まず、存在についての仮説の上に倫理的な構造は立っていない。神道の伝統の中で倫理を構築することはできるし、このブログで実際に取り組んでいるが、その倫理と神の存在は関係しない。だから、神が実は存在しないと判断しても、倫理がなくならないし、芸術としての祭祀も無くならないので、仮説への執着を回避する条件が整っている。

そして、神職の大半は神道の神話をその通り信じないのは事実だろう。少なくとも、神職の養成講座で神話の史実とのズレを指摘することは通常であるし、神職の話で神の存在を強調することは少ない。その上、神の存在に触れる場合、分かっていない恐るべき存在として触れることは多い。

この程度の信仰は、仮説にも適切である。仮説をきちんと検討するために、真剣に考える必要がある。だから、どうでもいい仮説が知識の進歩にあまり貢献できない。もしかしてこれで事実に突き止められるのではないかと思う仮説は必要である。

神道の祭祀等は、千年以上の歴史の中で成長してきた。主に、特定の場所と関連する不思議な存在に対する畏敬を基盤とする。その上、伊勢神道や吉田神道、平田神道等が築かれてきたが、現在その詳細を疑問視することは多い。だから、神道の祭祀や態度に残っているのは、事実と何かの関係を持つことである可能性はある。つまり、戦国時代の混乱や明治維新の襲撃や戦後の落胆を生き抜けた神道には、何か強い芯がないと、なくならなっかた理由は分からない。確かに「ただの偶然である」との説を絶対的に排除できないが、そうするための証拠も足りないと言わざるを得ない。

特に、他の宗教を見れば、国家の擁護を取り消せば、宗教が衰退して無くなることは少なくない。

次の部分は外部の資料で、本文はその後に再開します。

(** X6. [select] calls an abortable function only at its start, once for
    each entry of the map that holds it: it never calls a function more
    often than the map holds it, and when [select] has come to a race
    each function has been called exactly as often as the map holds it
    (once, when it is held by one entry).  No function is called again
    when a [wait] is made again. *)
Theorem select_calls_functions_once fuel ops w r w' events :
  select env fuel ops w = (r, w') → log w' = log w ++ events →
  calls_of fn events ≤ entries_of fn ops ∧
  ((∃ ps, EvRace ps ∈ events) → calls_of fn events = entries_of fn ops).
Proof.
  intros H%select_cases Hevents. cbv zeta in H. set (c := controllers w) in *.
  assert (Hno_race : ∀ started ps, Forall (start_event c) started →
            EvRace ps ∈ EvNewAbortController c :: started → False).
  { intros started ps Hst [Heq|Hin]%elem_of_cons; [done|].
    by apply (Forall_forall _ _) with (x := EvRace ps) in Hst. }
  destruct H as [(_ & _ & ->)|(nameAndOp & _ & Hperm & H)].
  { simpl in Hevents. apply app_inv_head in Hevents as <-. simpl.
    split; [lia|]. intros [ps Hin]. by destruct (Hno_race [] ps). }
  rewrite <- (entries_of_Permutation _ _ Hperm).
  assert (Hstart : ∀ wf started,
            log wf = log (after_new w) ++ started → Forall (start_event c) started →
            calls_of fn started ≤ entries_of fn nameAndOp →
            w' = wf →
            calls_of fn events ≤ entries_of fn nameAndOp ∧
            ((∃ ps, EvRace ps ∈ events) → calls_of fn events = entries_of fn nameAndOp)).
  { intros wf started Hlog Hst Hle ->. simpl in Hlog.
    rewrite Hevents, <- app_assoc in Hlog. apply app_inv_head in Hlog as ->. simpl.
    split; [done|]. intros [ps Hin]. by destruct (Hno_race started ps). }
  destruct H as [(e & Hfor & _)|[[Hfor _]|(ps & wf & Hfor & _ & H)]].
  - apply forEach_calls_of in Hfor as (started & Hlog & Hst & Hle & _). by eapply Hstart.
  - apply forEach_calls_of in Hfor as (started & Hlog & Hst & Hle & _). by eapply Hstart.
  - apply forEach_calls_of in Hfor as (started & Hlog & Hst & _ & Heq).
    specialize (Heq ps eq_refl). simpl in Hlog.
    assert (Hloop : ∃ w1 tail, race_loop env fuel c ps wf = (r, w1) ∧
              log w' = log w1 ++ tail ∧ calls_of fn tail = 0).
    { destruct H as [(_ & w1 & ? & ->)|(_ & ?)].
      - exists w1, [EvAbort c]. done.
      - exists w', []. by rewrite app_nil_r. }
    destruct Hloop as (w1 & tail & Hloop & Hlog' & Htail).
    apply signalled_loop_no_call in Hloop as (looped & Hlog1 & Hlooped & _).
    rewrite Hlog', Hlog1, Hlog, <- !app_assoc in Hevents.
    apply app_inv_head in Hevents. simpl in Hevents. subst events.
    simpl. rewrite !calls_of_app, (calls_of_none looped Hlooped), Htail, Heq.
    split; [lia|]. intros _. lia.
Qed.

End Functions.

(** ** [select]: settled promises *)

Section Settled.
Import Js Select Steps.
Local Open Scope nat_scope.
Context (env : Env).

Lemma await_race_first ps w o :
  first_settled (settled w) ps = Some o →
  await_race ps w =
  (match o with Fulfilled winner => Normal winner | Rejected e => Throw e end,
   (emit (EvRace ps) w).2).
Proof.
  intros H. unfold await_race.
  rewrite (bind_normal _ _ w tt (emit (EvRace ps) w).2) by reflexivity.
  unfold race_settlement. simpl. rewrite H. by destruct o.
Qed.

Lemma forEach_promises c nameAndOp index ps w :
  Forall promise_or_null nameAndOp →
  forEach env c nameAndOp index ps w = (Normal (ps ++ promise_slots nameAndOp), w).
Proof.
  revert index ps. induction nameAndOp as [|[name op] rest IH]; intros index ps Hall.
  { simpl. by rewrite app_nil_r. }
  apply Forall_cons in Hall as [Hop Hall]. rewrite forEach_cons.
  destruct op as [[self|q|fn]|]; [done| |done|].
  - rewrite IH by done. simpl. by rewrite <- app_assoc.
  - by rewrite IH.
Qed.

Lemma promise_slots_app l l' : promise_slots (l ++ l') = promise_slots l ++ promise_slots l'.
Proof.
  induction l as [|[name [[self|q|fn]|]] l IH]; simpl; [done| | | |]; by rewrite ?IH.
Qed.

Lemma first_settled_pending s before rest :
  Forall (pending_in s) before →
  first_settled s (promise_slots before ++ rest) = first_settled s rest.
Proof.
  induction 1 as [|[name [[self|q|fn]|]] before Hop _ IH]; simpl; [done|done| |done|done].
  unfold pending_in in Hop. simpl in Hop. by rewrite Hop.
Qed.

(** X7. Between promises, [select] is decided by the shuffle: when the
    operations of the map are promises (or [null]), the one that comes
    first in the shuffled order among those that are settled when
    [select] is called wins, whatever the order of the keys in the map.
    [select] then makes no call into user code, resolves with the value
    of this promise under its name, or is rejected with its reason in a
    [SelectError], and aborts its controller. *)
Theorem select_first_settled_promise fuel ops w before name q after o :
  Forall promise_or_null ops →
  Shuffle.shuffle (random env) ops = Some (before ++ (name, Some (OpPromise q)) :: after) →
  Forall (pending_in (settled w)) before →
  settled w (Given q) = Some o →
  let result := select env (S fuel) ops w in
  result.1 = outcome_of name o ∧
  calls result.2 = calls w ∧
  aborted result.2 = controllers w :: aborted w.
Proof.
  intros Hops Hshuffle Hbefore Hq.
  assert (Hall : Forall promise_or_null (before ++ (name, Some (OpPromise q)) :: after)).
  { by rewrite (shuffle_Permutation _ _ _ Hshuffle). }
  set (ps := promise_slots (before ++ (name, Some (OpPromise q)) :: after)).
  assert (Hfirst : first_settled (settled w) ps
                   = Some (adapt (ThenTag (Given q) name) o)).
  { unfold ps. rewrite promise_slots_app, first_settled_pending by done.
    simpl. by rewrite Hq. }
  cbv zeta.
  erewrite select_started; [|exact Hshuffle|by apply forEach_promises|].
  2:{ simpl. rewrite promise_slots_app. simpl. by destruct (promise_slots before). }
  unfold try_finally. rewrite race_loop_S. simpl app. fold ps.
  rewrite (await_race_first ps (after_new w) _ Hfirst).
  by destruct o as [v|cause].
Qed.

End Settled.

(** ** [select]: maps without [null] *)

Section OneEach.
Import Js Select Steps.
Local Open Scope nat_scope.
Context (env : Env).

Lemma one_each_snoc entries ps e p :
  one_each entries ps → raced_for (length ps) e p → one_each (entries ++ [e]) (ps ++ [p]).
Proof.
  intros [Hlen Hall] Hp. split; [rewrite !length_app; simpl; lia|].
  intros k e' p' He Hp'.
  destruct (decide (k < length ps)) as [Hlt|Hge].
  - rewrite lookup_app_l in He by lia. rewrite lookup_app_l in Hp' by lia. by eapply Hall.
  - rewrite lookup_app_r in He by lia. rewrite lookup_app_r in Hp' by lia.
    apply list_lookup_singleton_Some in Hp' as [Hk <-].
    rewrite <- Hlen in He. apply list_lookup_singleton_Some in He as [_ <-].
    replace k with (length ps) by lia. done.
Qed.

Lemma forEach_one_each c entries rest ps w ps' w' :
  Forall (λ e, e.2 ≠ None) rest → one_each entries ps →
  forEach env c rest (length ps) ps w = (Normal ps', w') →
  one_each (entries ++ rest) ps'.
Proof.
  revert entries ps w. induction rest as [|[name op] rest IH]; intros entries ps w Hall Hone.
  { intros [= <- <-]. by rewrite app_nil_r. }
  apply Forall_cons in Hall as [Hop Hall]. rewrite forEach_cons.
  assert (Hnext : ∀ p w1,
            raced_for (length ps) (name, op) p →
            forEach env c rest (S (length ps)) (ps ++ [p]) w1 = (Normal ps', w') →
            one_each (entries ++ (name, op) :: rest) ps').
  { intros p w1 Hp Hfor. rewrite (cons_middle _ entries rest), app_assoc.
    eapply (IH _ (ps ++ [p]) w1); [done|by apply one_each_snoc|].
    by rewrite length_app, Nat.add_1_r. }
  destruct op as [[self|q|fn]|]; [| | |done]; cbv zeta.
  - destruct (answer_wait env self (calls w)); [|done]. by apply Hnext.
  - by apply Hnext.
  - destruct (answer_function env fn (calls w)); [|done]. by apply Hnext.
Qed.

(** In an array with one promise for each entry, the winner of a race
    that is the value of a [wait] is found at its own [index], and the
    assignment of the promise of the new [wait] at this [index] replaces
    it. *)
Lemma one_each_rearm entries ps s name index self source :
  one_each entries ps →
  settled_with s ps (Fulfilled (Some (WaitSelectable name index self))) →
  index < length ps ∧
  one_each entries
    (array_assign ps index (Waiting (Made source) (WaitSelectable name index self))).
Proof.
  intros [Hlen Hall] (k & p & Hk & Hp).
  pose proof (lookup_lt_Some _ _ _ Hk) as Hlt.
  destruct (lookup_lt_is_Some_2 entries k) as [e He]; [lia|].
  pose proof (Hall k e p He Hk) as Hfor.
  assert (Htag : index = k ∧ e.2 = Some (OpSelectable self) ∧ name = e.1).
  { unfold raced_for in Hfor.
    destruct (e.2) as [[self'|q|fn]|], p as [[src n|src tag n|src tag]|];
      simpl in Hp; try done.
    all: destruct src as [q'|call]; try done.
    all: destruct (s _) as [[v|err]|]; simpl in Hp; try done.
    - destruct Hfor as [-> _]. by injection Hp as -> -> ->.
    - subst tag. by injection Hp as -> -> ->. }
  destruct Htag as (-> & Hop & ->). split; [done|].
  unfold array_assign. rewrite decide_True by done.
  split; [by rewrite length_insert|].
  intros k' e' p' He' Hp'. destruct (decide (k' = k)) as [->|Hne].
  - rewrite list_lookup_insert_eq in Hp' by done. injection Hp' as <-.
    rewrite He in He'. injection He' as <-. unfold raced_for. by rewrite Hop.
  - rewrite list_lookup_insert_ne in Hp' by done. by eapply Hall.
Qed.

Lemma one_each_winner entries ps s name index self :
  one_each entries ps →
  settled_with s ps (Fulfilled (Some (WaitSelectable name index self))) →
  ∃ old, ps !! index = Some (Some old) ∧
         tag_of old = Some (WaitSelectable name index self).
Proof.
  intros [Hlen Hall] (k & p & Hk & Hp).
  pose proof (lookup_lt_Some _ _ _ Hk) as Hlt.
  destruct (lookup_lt_is_Some_2 entries k) as [e He]; [lia|].
  pose proof (Hall k e p He Hk) as Hfor.
  unfold raced_for in Hfor.
  destruct (e.2) as [[self'|q|fn]|], p as [[src n|src tag n|src tag]|];
    simpl in Hp; try done.
  all: destruct src as [q'|call]; try done.
  all: destruct (s _) as [[v|err]|]; simpl in Hp; try done.
  - destruct Hfor as [-> _]. injection Hp as <- <- <-. eauto.
  - subst tag. injection Hp as <- <- <-. eauto.
Qed.

Lemma forEach_start_promises c nameAndOp index ps w ps' w' :
  forEach env c nameAndOp index ps w = (Normal ps', w') →
  ps' = ps ++ start_promises nameAndOp index (calls w).
Proof.
  revert index ps w. induction nameAndOp as [|[name op] rest IH]; intros index ps w.
  { intros [= <- <-]. by rewrite app_nil_r. }
  rewrite forEach_cons. destruct op as [[self|q|fn]|]; cbv zeta.
  - destruct (answer_wait env self (calls w)) as [initial|e]; [|done].
    intros H%IH. rewrite calls_promised in H. simpl in H. by rewrite H, <- app_assoc.
  - intros H%IH. by rewrite H, <- app_assoc.
  - destruct (answer_function env fn (calls w)) as [initial|e]; [|done].
    intros H%IH. rewrite calls_promised in H. simpl in H. by rewrite H, <- app_assoc.
  - apply IH.
Qed.

Lemma races_follow_snoc entries c first events ev :
  races_follow entries c first events →
  (∀ ps, ev = EvRace ps → one_each entries ps ∧ raced_next c first events ps) →
  races_follow entries c first (events ++ [ev]).
Proof.
  intros H Hev before ps after Heq.
  apply snoc_split in Heq as [(-> & -> & <-)|(after' & -> & ->)].
  - by apply Hev.
  - by eapply H.
Qed.

Lemma races_follow_none entries c first events :
  (∀ ps, EvRace ps ∉ events) → races_follow entries c first events.
Proof.
  intros Hnone before ps after ->. destruct (Hnone ps).
  apply elem_of_app. right. by left.
Qed.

しかし、神道は違う。国民に根強いので、その根強さに理由がある筈だ。

確かに、超自然的な説明は不要であろう。そして、人類学者であれば、そのような説明はないことを前提として検討すべきである。もしかして、自然科学の範囲内で充分な説明を見つけられるだろうが、探さないと見つけられない。しかし、私は人類学者ではない。私は、今の自然科学の中で説明できるかどうかを調べるつもりはない。寧ろ、自然科学の立場から意識の説明は挫折しているし、説明できる兆しさえない。(ここでその確信の根拠を説明できないが、哲学の説明や医学の仮説に詳しい。説明の第一歩にもなっていないのは私の判断である。)説明しなければならないと思っているので、それへの道を探っている。神は脳等と関係しない意識として描写されてきたので、神の存在はその緒になるのではないかとも思える。